● Input:
Definition set_sig_err (e : option error) (s : signature) : signature :=
  mkSignature (sig_zone s) (sig_name s) (sig_rtype s) (sig_ttl s) (sig_key s) (sig_rrsig s)
    (sig_rrset s) (wildcard s) (verified s) e (dsSha256 s).
Definition set_sig_wildcard_ttl (w : bool) (ttl : Z) (s : signature) : signature :=
  mkSignature (sig_zone s) (sig_name s) (sig_rtype s) ttl (sig_key s) (sig_rrsig s)
    (sig_rrset s) w (verified s) (sig_err s) (dsSha256 s).
Definition set_sig_verified (k : DNSKEY) (ds : string) (s : signature) : signature :=
  mkSignature (sig_zone s) (sig_name s) (sig_rtype s) (sig_ttl s) (Some k) (sig_rrsig s)
    (sig_rrset s) (wildcard s) true None ds.

(** [uint32(te - utc)]: the seconds until the signature expires. *)
Definition remaining_validity (expiration utc : Z) : Z :=
  let mode := Z.quot (expiration - utc) year68 in
  let te := (expiration + mode * year68)%Z in
  uint32 (te - utc).

(** [sig.ttl] after the two limits are applied. *)
Definition limit_ttl (sig : signature) (utc : Z) : Z :=
  foldl (fun ttl rr => Z.min ttl (Ttl (Header rr)))
    (Z.min (sig_ttl sig) (remaining_validity (Expiration (sig_rrsig sig)) utc))
    (sig_rrset sig).

(** The condition under which a key is tried. *)
Definition key_matches (rrsig : RRSIG) (key : DNSKEY) : bool :=
  bool_decide (DNSKEY_Algorithm key = RRSIG_Algorithm rrsig)
  && bool_decide (dns_KeyTag key = RRSIG_KeyTag rrsig)
  && bool_decide (dns_CanonicalName (Name (DNSKEY_Hdr key)) =
                  dns_CanonicalName (SignerName rrsig)).

(** The loop over the keys; [key.ToDS(dns.SHA256).Digest] dereferences the
    DS record it computes. *)
Fixpoint try_keys (dnskeys : list DNSKEY) (sig : signature) : outcome signature :=
  match dnskeys with
  | [] => Ret sig
  | key :: rest =>
      if key_matches (sig_rrsig sig) key then
        match dns_Verify (sig_rrsig sig) key (sig_rrset sig) with
        | Some e =>
            try_keys rest
              (set_sig_err (Some (errorf_ww (ESentinel ErrInvalidSignature) ": " e "")) sig)
        | None =>
            match dns_ToDS key SHA256 with
            | Some ds => Ret (set_sig_verified key (Digest ds) sig)
            | None => Panic NilDereference
            end
        end
      else try_keys rest sig
  end.

Definition authenticate_sig (zone : string) (rrsets : list RR) (dnskeys : list DNSKEY)
    (times : Z * Z) (rrsig : RRSIG) : outcome signature :=
  let '(now, now') := times in
  let sig := new_signature zone rrsets rrsig in
  let owner := Name (RRSIG_Hdr rrsig) in
  if bool_decide (dns_CanonicalName zone <> dns_CanonicalName (SignerName rrsig)) then
    Ret (set_sig_err (Some (errorf_s ErrAuthSignerNameMismatch
           (": zone:[" +:+ zone +:+ "] SignerName:[" +:+ SignerName rrsig +:+ "]"))) sig)
  else if bool_decide (Z.of_nat (dns_CountLabel owner) < Labels rrsig)%Z then
    Ret (set_sig_err (Some (errorf_s ErrInvalidLabelCount
           (": owner name has " +:+ pretty (dns_CountLabel owner) +:+
            " labels and the rrsig labels field is " +:+ pretty (Labels rrsig)))) sig)
  else if negb (dns_ValidityPeriod rrsig now) then
    Ret (set_sig_err (Some (errorf_s ErrInvalidTime
           (": msg valid " +:+ dns_TimeToString (Inception rrsig) +:+ " to " +:+
            dns_TimeToString (Expiration rrsig)))) sig)
  else
    let w := bool_decide (Labels rrsig < Z.of_nat (dns_CountLabel owner))%Z in
    let utc := unix now' in
    sig ← try_keys dnskeys (set_sig_wildcard_ttl w (limit_ttl sig utc) sig);
    Ret (if negb (verified sig) && bool_decide (sig_err sig = None)
         then set_sig_err (Some (ESentinel ErrNoKeyFoundForSignature)) sig
         else sig).

Fixpoint authenticate_all (zone : string) (rrsets : list RR) (dnskeys : list DNSKEY)
    (clock : nat -> Z * Z) (i : nat) (rrsigs : list RRSIG) : outcome signatures :=
  match rrsigs with
  | [] => Ret []
  | rrsig :: rest =>
      sig ← authenticate_sig zone rrsets dnskeys (clock i) rrsig;
      sigs ← authenticate_all zone rrsets dnskeys clock (S i) rest;
      Ret (sig :: sigs)
  end.

(** The name and type pairs that must be signed. *)
Fixpoint rrset_combinations (sect : section) (ss : signatures) (rrsets : list RR) :
    list (string * Z) :=
  match rrsets with
  | [] => []
  | rrset :: rest =>
      if bool_decide (Rrtype (Header rrset) = TypeRRSIG)
      then rrset_combinations sect ss rest
      else if bool_decide (sect = authoritySection)
              && bool_decide (Rrtype (Header rrset) = TypeNS)
              && bool_decide (length (filterOnType ss TypeNS) = 0)
      then rrset_combinations sect ss rest
      else (Name (Header rrset), Rrtype (Header rrset)) :: rrset_combinations sect ss rest
  end.

Definition authenticate (zone : string) (rrsets : list RR) (dnskeys : list DNSKEY)
    (sect : section) (clock : nat -> Z * Z) : outcome (signatures * option error) :=
  let zone := dns_CanonicalName zone in
  let rrsigs := extractRecords RRSIG rrsets in
  sigs ← authenticate_all zone rrsets dnskeys clock 0 rrsigs;
  let combinations := combination_set (rrset_combinations sect sigs rrsets) in
  let err :=
    if bool_decide (size combinations <> countNameTypeCombinations sigs) then
      Some (errorf_s ErrUnexpectedSignatureCount
        (": we found " +:+ pretty (countNameTypeCombinations sigs) +:+ " signatures but "
         +:+ pretty (size combinations) +:+ " rrsets"))
    else None in
  Ret (sigs, err).
End authenticate.

(** * Theory *)

Section authenticate_facts.
Context `{L : DnsLib}.

(** What the loop over the keys never changes. *)
Definition same_cover (s s' : signature) : Prop :=
  sig_name s' = sig_name s /\ sig_rtype s' = sig_rtype s /\ sig_rrsig s' = sig_rrsig s /\
  sig_rrset s' = sig_rrset s /\ sig_ttl s' = sig_ttl s /\ wildcard s' = wildcard s.

(** The key validates the RRset under the signature. *)
Definition key_validates (sig : signature) (key : DNSKEY) : Prop :=
  key_matches (sig_rrsig sig) key = true /\
  dns_Verify (sig_rrsig sig) key (sig_rrset sig) = None.

Lemma try_keys_spec keys sig sig' :
  try_keys keys sig = Ret sig' -> verified sig = false ->
  same_cover sig sig' /\
  (verified sig' = true <-> exists k, k ∈ keys /\ key_validates sig k) /\
  (verified sig' = true -> exists k, k ∈ keys /\ key_validates sig k /\ sig_key sig' = Some k).
Proof.
  unfold same_cover.
  revert sig; induction keys as [|k keys IH]; intros sig H Hv; simpl in H.
  - simplify_eq. rewrite Hv, exists_elem_nil. naive_solver.
  - rewrite !exists_elem_cons. unfold key_validates at 1 3.
    destruct (key_matches (sig_rrsig sig) k) eqn:Hm;
      [destruct (dns_Verify (sig_rrsig sig) k (sig_rrset sig)) eqn:Hver|].
    + destruct (IH _ H Hv) as (Hs & Hi & Hk). simpl in *. split; [done|]. naive_solver.
    + destruct (dns_ToDS k SHA256); [|done]. simplify_eq. simpl. naive_solver.
    + destruct (IH _ H Hv) as (Hs & Hi & Hk). split; [done|]. naive_solver.
Qed.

● What the task requires: Count the lines of the material above that contain "ESentinel"; your reply is that number and no more.

● The answer: 2